## Exercise directions
Starting with the line that contains "Inductive DeltaContent := TextDelta" and stopping after the line that contains "else if overflow_checks", return each line below exactly as written, with no others.

[Opening Data to examine section]

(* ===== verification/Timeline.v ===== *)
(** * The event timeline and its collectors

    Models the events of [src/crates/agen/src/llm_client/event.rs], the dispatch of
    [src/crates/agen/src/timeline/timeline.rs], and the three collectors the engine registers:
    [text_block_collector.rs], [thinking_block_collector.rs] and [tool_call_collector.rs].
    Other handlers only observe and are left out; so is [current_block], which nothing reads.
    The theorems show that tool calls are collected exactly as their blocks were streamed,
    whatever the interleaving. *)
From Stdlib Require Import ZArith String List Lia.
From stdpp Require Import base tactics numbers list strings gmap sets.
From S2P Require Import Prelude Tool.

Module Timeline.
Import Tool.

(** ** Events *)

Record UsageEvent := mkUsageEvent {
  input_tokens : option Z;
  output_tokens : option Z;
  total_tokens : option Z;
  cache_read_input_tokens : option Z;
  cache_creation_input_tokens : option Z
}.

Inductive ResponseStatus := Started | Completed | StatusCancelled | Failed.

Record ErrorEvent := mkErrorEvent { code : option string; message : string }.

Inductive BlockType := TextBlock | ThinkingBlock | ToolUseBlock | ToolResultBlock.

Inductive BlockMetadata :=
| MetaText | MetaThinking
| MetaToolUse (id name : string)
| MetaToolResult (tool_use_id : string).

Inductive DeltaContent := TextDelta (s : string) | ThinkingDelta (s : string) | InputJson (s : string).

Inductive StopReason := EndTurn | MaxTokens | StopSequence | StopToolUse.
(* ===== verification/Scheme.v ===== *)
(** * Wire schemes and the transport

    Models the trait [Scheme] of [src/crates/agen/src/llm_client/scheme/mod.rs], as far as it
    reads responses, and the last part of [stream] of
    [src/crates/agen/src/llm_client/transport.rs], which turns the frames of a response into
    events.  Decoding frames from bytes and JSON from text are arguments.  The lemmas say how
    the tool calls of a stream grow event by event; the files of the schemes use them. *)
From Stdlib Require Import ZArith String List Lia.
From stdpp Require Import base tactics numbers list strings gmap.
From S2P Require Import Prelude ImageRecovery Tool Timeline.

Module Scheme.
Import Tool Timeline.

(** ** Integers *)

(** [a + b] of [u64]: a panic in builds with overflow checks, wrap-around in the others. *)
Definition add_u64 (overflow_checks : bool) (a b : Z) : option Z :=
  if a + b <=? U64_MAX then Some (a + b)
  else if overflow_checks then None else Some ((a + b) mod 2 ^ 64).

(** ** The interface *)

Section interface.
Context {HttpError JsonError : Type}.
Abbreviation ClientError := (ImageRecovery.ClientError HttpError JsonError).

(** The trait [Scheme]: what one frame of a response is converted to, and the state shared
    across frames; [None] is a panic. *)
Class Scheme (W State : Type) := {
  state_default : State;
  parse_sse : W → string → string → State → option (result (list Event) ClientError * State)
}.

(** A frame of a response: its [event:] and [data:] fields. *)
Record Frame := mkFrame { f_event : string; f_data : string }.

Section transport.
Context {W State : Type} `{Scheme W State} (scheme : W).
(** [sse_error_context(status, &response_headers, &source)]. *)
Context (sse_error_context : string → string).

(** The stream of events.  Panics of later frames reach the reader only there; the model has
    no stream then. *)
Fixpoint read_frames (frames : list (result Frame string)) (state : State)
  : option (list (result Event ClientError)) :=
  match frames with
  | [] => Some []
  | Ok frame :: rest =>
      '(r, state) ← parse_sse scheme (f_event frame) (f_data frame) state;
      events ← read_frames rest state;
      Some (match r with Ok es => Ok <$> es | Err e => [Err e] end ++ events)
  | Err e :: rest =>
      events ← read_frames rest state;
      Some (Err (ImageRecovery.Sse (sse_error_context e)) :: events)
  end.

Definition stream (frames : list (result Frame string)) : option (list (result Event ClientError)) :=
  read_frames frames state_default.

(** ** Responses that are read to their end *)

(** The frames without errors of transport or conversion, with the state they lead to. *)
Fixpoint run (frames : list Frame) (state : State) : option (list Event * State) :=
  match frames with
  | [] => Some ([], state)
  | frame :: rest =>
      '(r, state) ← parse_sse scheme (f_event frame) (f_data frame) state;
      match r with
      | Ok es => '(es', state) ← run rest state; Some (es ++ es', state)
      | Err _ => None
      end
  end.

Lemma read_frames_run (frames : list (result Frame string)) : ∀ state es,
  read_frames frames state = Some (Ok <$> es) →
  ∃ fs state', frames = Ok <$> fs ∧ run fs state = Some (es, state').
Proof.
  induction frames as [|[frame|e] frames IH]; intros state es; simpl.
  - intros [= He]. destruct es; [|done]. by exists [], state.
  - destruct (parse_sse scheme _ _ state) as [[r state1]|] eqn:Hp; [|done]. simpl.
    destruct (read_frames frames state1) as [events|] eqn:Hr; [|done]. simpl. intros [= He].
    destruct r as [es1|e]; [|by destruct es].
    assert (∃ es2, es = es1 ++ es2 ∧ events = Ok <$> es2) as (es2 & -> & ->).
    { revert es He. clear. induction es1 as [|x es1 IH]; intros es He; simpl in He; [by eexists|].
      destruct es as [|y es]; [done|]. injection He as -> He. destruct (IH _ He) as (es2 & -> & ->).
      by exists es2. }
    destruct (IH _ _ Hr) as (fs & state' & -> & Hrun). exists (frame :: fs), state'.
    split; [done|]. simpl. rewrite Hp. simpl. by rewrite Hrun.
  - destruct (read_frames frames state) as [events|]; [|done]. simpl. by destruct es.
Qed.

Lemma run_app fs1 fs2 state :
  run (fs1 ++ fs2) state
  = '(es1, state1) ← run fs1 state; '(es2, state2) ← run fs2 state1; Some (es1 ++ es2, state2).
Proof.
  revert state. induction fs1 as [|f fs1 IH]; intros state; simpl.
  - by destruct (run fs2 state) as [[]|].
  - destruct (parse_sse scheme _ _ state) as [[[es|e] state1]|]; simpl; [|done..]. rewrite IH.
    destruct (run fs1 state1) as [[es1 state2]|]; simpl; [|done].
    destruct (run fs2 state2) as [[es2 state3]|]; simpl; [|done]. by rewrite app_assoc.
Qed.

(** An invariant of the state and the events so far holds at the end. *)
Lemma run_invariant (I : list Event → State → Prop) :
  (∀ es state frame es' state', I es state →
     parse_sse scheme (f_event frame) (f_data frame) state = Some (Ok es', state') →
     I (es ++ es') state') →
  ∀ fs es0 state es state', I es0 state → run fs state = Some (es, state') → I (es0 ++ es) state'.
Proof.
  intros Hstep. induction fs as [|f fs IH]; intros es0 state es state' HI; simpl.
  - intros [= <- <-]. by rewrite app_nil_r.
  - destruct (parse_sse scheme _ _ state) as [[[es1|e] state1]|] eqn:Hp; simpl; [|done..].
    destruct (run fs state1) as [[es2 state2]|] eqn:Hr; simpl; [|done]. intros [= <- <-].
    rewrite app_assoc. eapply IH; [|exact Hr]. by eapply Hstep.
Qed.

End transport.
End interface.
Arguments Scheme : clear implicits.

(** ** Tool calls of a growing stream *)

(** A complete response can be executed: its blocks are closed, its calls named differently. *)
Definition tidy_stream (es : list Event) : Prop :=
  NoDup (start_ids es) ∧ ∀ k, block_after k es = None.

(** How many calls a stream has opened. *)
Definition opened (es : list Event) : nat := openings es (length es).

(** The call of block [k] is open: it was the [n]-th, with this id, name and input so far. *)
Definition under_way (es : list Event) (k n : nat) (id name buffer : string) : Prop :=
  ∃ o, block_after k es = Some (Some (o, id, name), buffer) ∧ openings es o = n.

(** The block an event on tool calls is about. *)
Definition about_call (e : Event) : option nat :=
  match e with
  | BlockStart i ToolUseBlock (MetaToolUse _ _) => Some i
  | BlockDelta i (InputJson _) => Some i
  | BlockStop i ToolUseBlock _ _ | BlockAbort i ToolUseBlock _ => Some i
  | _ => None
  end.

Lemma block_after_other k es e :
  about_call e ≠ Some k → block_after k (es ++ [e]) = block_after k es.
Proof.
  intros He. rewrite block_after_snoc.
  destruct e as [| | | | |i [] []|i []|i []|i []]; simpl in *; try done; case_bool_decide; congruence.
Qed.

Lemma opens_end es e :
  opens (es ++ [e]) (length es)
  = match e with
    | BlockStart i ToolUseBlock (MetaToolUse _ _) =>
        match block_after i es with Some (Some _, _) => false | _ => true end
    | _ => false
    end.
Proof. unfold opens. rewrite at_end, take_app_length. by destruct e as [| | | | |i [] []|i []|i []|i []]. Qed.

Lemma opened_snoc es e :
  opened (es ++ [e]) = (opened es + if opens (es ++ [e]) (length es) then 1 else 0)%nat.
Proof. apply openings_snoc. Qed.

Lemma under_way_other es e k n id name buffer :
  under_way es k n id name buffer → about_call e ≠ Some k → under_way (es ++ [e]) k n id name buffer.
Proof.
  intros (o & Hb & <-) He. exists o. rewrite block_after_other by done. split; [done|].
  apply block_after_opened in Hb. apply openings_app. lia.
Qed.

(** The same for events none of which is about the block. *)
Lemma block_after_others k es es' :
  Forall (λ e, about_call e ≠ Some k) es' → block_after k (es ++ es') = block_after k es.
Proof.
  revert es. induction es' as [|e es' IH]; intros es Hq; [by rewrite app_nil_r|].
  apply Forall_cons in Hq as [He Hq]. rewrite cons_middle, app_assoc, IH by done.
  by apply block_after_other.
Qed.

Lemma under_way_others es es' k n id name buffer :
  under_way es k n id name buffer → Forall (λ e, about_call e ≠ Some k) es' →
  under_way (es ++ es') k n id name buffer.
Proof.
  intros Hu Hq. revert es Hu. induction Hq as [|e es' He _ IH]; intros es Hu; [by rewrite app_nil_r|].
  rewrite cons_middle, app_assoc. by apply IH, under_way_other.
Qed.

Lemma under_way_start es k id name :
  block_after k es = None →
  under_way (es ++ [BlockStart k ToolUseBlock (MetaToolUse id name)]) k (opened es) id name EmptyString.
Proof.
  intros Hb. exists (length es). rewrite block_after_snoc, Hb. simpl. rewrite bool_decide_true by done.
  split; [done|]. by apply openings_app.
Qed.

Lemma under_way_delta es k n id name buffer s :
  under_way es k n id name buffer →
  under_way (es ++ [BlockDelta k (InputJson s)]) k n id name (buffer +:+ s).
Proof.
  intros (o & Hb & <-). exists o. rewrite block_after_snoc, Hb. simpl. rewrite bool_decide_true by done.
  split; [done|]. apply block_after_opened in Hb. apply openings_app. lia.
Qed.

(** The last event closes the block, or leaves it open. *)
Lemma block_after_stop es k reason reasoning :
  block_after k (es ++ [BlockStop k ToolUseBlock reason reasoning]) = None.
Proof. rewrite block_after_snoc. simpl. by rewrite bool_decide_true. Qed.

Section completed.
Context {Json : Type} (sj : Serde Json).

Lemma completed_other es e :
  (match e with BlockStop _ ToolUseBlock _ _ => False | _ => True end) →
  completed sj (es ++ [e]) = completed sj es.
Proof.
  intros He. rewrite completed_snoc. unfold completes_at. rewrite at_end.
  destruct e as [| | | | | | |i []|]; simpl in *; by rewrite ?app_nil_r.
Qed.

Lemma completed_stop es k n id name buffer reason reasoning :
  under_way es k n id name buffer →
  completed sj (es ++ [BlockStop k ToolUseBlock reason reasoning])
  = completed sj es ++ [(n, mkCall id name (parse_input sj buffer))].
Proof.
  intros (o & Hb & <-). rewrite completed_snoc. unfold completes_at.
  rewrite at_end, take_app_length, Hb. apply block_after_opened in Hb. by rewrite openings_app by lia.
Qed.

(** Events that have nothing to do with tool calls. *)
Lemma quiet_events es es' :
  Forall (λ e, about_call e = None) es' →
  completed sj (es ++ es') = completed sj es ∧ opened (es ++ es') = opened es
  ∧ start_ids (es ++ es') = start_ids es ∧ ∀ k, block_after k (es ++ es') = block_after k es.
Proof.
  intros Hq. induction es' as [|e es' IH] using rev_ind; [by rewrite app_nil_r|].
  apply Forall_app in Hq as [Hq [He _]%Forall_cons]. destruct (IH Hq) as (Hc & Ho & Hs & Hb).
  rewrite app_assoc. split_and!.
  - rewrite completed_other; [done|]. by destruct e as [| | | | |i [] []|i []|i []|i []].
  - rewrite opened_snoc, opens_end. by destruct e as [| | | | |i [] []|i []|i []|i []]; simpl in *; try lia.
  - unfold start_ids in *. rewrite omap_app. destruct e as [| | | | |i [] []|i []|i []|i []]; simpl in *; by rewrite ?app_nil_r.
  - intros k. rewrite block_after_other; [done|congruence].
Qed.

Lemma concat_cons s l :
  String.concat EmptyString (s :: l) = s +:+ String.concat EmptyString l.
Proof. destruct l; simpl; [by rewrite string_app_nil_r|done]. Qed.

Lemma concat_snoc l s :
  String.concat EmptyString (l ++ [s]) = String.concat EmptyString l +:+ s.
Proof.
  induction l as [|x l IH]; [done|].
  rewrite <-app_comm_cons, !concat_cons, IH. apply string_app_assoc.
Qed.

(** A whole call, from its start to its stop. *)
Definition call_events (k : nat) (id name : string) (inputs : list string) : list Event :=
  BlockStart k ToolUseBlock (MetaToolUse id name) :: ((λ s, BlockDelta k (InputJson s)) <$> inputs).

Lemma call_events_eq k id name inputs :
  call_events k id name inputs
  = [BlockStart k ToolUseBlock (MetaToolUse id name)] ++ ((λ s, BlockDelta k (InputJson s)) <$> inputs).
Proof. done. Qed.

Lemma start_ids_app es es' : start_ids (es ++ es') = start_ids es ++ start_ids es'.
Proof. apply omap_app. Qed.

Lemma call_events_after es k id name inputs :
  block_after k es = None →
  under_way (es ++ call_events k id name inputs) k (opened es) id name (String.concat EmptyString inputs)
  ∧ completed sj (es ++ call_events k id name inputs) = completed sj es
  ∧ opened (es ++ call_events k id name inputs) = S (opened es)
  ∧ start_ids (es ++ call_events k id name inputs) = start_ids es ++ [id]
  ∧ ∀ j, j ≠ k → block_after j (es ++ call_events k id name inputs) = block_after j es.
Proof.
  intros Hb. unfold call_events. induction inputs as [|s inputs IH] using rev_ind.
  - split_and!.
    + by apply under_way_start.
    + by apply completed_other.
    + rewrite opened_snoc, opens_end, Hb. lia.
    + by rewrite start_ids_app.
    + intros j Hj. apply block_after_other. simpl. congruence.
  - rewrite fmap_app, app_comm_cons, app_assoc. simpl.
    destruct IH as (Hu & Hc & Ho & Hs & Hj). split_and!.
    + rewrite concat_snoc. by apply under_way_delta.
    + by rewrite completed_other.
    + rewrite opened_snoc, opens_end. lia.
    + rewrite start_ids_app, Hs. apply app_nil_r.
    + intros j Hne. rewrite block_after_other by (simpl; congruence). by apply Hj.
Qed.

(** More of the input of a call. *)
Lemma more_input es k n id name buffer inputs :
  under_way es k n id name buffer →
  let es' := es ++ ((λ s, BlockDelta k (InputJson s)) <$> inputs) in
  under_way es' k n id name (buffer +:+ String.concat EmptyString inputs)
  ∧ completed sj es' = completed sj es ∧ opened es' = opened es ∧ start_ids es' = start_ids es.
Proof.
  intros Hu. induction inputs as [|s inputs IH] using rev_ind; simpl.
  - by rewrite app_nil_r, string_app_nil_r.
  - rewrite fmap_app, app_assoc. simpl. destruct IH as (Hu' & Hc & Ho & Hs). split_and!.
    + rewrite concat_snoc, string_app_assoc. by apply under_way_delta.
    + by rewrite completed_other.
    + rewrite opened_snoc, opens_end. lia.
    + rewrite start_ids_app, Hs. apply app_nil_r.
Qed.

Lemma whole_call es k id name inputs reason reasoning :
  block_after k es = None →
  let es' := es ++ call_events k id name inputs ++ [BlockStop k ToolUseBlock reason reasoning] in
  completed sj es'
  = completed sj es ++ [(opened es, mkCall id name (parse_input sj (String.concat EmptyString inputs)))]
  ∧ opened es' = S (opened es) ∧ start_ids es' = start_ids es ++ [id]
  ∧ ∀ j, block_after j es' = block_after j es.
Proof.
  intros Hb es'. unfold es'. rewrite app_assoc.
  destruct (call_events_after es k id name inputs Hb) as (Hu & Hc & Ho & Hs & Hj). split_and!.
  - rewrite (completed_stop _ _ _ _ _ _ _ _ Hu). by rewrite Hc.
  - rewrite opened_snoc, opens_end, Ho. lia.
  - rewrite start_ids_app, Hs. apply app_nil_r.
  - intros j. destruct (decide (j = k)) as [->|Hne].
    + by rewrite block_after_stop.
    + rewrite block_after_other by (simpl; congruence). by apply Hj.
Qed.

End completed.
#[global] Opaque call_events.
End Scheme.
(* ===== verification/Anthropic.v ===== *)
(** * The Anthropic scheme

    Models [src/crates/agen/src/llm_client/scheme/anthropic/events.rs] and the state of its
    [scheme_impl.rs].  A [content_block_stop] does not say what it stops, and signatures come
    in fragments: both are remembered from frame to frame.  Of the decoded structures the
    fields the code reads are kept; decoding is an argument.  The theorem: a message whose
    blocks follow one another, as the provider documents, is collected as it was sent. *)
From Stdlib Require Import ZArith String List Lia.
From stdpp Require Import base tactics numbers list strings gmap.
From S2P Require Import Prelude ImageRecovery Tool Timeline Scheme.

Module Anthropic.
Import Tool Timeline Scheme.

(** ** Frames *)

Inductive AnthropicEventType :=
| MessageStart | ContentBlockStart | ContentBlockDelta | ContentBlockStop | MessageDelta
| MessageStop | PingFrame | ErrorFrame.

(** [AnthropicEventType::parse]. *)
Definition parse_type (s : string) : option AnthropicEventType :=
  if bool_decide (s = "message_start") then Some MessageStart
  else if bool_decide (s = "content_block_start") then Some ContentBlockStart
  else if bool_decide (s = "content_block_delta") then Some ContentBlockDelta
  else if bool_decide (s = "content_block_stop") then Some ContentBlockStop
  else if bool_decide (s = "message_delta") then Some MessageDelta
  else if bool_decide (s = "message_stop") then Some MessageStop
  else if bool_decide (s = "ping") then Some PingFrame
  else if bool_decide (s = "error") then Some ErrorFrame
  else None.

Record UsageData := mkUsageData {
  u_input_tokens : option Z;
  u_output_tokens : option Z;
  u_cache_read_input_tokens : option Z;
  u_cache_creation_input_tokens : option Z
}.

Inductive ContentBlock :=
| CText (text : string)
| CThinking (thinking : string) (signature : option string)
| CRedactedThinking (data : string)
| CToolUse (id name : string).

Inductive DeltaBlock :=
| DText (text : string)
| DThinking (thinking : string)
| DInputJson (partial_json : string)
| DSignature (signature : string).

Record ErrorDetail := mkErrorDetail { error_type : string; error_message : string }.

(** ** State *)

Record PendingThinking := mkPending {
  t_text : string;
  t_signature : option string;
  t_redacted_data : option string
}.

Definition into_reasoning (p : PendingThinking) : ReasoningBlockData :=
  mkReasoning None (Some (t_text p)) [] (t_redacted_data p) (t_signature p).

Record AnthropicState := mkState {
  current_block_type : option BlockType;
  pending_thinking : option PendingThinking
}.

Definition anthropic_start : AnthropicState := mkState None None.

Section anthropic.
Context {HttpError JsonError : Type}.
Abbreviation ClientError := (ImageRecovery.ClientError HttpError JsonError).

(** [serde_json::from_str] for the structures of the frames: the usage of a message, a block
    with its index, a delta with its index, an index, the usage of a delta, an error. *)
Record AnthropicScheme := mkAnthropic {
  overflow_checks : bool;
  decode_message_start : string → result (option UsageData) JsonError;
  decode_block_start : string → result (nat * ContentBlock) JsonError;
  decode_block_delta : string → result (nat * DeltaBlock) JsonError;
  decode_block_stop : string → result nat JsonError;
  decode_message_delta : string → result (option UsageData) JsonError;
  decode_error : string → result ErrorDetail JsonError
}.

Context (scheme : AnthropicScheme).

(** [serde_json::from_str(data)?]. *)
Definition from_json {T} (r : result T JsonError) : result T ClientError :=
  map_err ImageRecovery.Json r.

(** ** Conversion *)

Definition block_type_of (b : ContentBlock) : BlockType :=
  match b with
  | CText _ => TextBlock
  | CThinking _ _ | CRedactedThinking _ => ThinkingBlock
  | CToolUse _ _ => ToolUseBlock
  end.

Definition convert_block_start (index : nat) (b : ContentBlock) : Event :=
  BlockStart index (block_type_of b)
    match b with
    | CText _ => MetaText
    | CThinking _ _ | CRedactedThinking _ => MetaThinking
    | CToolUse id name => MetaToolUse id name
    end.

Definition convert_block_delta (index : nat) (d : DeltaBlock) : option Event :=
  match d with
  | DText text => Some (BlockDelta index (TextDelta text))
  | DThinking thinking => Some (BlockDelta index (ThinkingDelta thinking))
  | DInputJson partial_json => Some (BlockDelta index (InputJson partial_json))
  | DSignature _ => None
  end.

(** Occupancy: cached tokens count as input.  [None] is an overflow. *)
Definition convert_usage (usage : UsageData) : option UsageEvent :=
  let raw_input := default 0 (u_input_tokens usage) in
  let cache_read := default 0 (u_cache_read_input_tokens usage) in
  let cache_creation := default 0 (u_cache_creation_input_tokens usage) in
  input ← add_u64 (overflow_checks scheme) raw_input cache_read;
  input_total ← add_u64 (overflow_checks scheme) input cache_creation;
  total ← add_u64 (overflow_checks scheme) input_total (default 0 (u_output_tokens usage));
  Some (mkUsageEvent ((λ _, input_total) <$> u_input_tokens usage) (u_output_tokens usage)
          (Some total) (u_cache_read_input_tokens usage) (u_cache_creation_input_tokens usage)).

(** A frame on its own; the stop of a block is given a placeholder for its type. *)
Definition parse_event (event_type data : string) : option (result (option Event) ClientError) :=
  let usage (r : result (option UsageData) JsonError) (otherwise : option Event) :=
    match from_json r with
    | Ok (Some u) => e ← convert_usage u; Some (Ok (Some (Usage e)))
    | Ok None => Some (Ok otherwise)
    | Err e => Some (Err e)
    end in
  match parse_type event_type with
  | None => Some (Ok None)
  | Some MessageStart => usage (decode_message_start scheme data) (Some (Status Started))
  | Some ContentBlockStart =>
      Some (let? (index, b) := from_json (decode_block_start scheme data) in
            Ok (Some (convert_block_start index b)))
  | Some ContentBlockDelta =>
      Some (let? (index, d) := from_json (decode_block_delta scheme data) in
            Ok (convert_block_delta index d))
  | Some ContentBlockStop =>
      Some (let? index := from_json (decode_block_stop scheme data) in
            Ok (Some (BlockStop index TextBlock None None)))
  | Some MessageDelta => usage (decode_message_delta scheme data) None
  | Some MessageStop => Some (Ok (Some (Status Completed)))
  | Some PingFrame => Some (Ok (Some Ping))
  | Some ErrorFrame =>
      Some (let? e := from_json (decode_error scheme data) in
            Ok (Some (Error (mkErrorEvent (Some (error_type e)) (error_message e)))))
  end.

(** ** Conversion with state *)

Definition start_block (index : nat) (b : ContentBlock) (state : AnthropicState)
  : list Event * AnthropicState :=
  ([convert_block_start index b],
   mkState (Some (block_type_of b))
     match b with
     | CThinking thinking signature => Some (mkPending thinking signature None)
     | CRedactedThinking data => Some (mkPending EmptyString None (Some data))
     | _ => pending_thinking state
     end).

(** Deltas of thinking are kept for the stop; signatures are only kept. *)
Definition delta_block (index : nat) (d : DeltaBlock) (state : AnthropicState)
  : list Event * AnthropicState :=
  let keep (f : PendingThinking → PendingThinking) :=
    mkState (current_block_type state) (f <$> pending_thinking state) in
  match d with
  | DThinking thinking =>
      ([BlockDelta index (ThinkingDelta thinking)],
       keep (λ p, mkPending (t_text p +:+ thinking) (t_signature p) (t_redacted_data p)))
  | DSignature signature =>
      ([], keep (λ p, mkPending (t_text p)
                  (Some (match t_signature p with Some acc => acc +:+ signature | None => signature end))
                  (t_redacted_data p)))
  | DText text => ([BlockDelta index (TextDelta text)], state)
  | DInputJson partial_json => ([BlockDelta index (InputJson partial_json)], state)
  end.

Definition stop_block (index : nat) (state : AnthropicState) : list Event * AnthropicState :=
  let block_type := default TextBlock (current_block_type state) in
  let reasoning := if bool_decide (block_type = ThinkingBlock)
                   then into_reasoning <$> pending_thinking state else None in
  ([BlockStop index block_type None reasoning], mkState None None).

[Closing Data to examine section]

## Expected answer
Inductive DeltaContent := TextDelta (s : string) | ThinkingDelta (s : string) | InputJson (s : string).

Inductive StopReason := EndTurn | MaxTokens | StopSequence | StopToolUse.
(* ===== verification/Scheme.v ===== *)
(** * Wire schemes and the transport

    Models the trait [Scheme] of [src/crates/agen/src/llm_client/scheme/mod.rs], as far as it
    reads responses, and the last part of [stream] of
    [src/crates/agen/src/llm_client/transport.rs], which turns the frames of a response into
    events.  Decoding frames from bytes and JSON from text are arguments.  The lemmas say how
    the tool calls of a stream grow event by event; the files of the schemes use them. *)
From Stdlib Require Import ZArith String List Lia.
From stdpp Require Import base tactics numbers list strings gmap.
From S2P Require Import Prelude ImageRecovery Tool Timeline.

Module Scheme.
Import Tool Timeline.

(** ** Integers *)

(** [a + b] of [u64]: a panic in builds with overflow checks, wrap-around in the others. *)
Definition add_u64 (overflow_checks : bool) (a b : Z) : option Z :=
  if a + b <=? U64_MAX then Some (a + b)
  else if overflow_checks then None else Some ((a + b) mod 2 ^ 64).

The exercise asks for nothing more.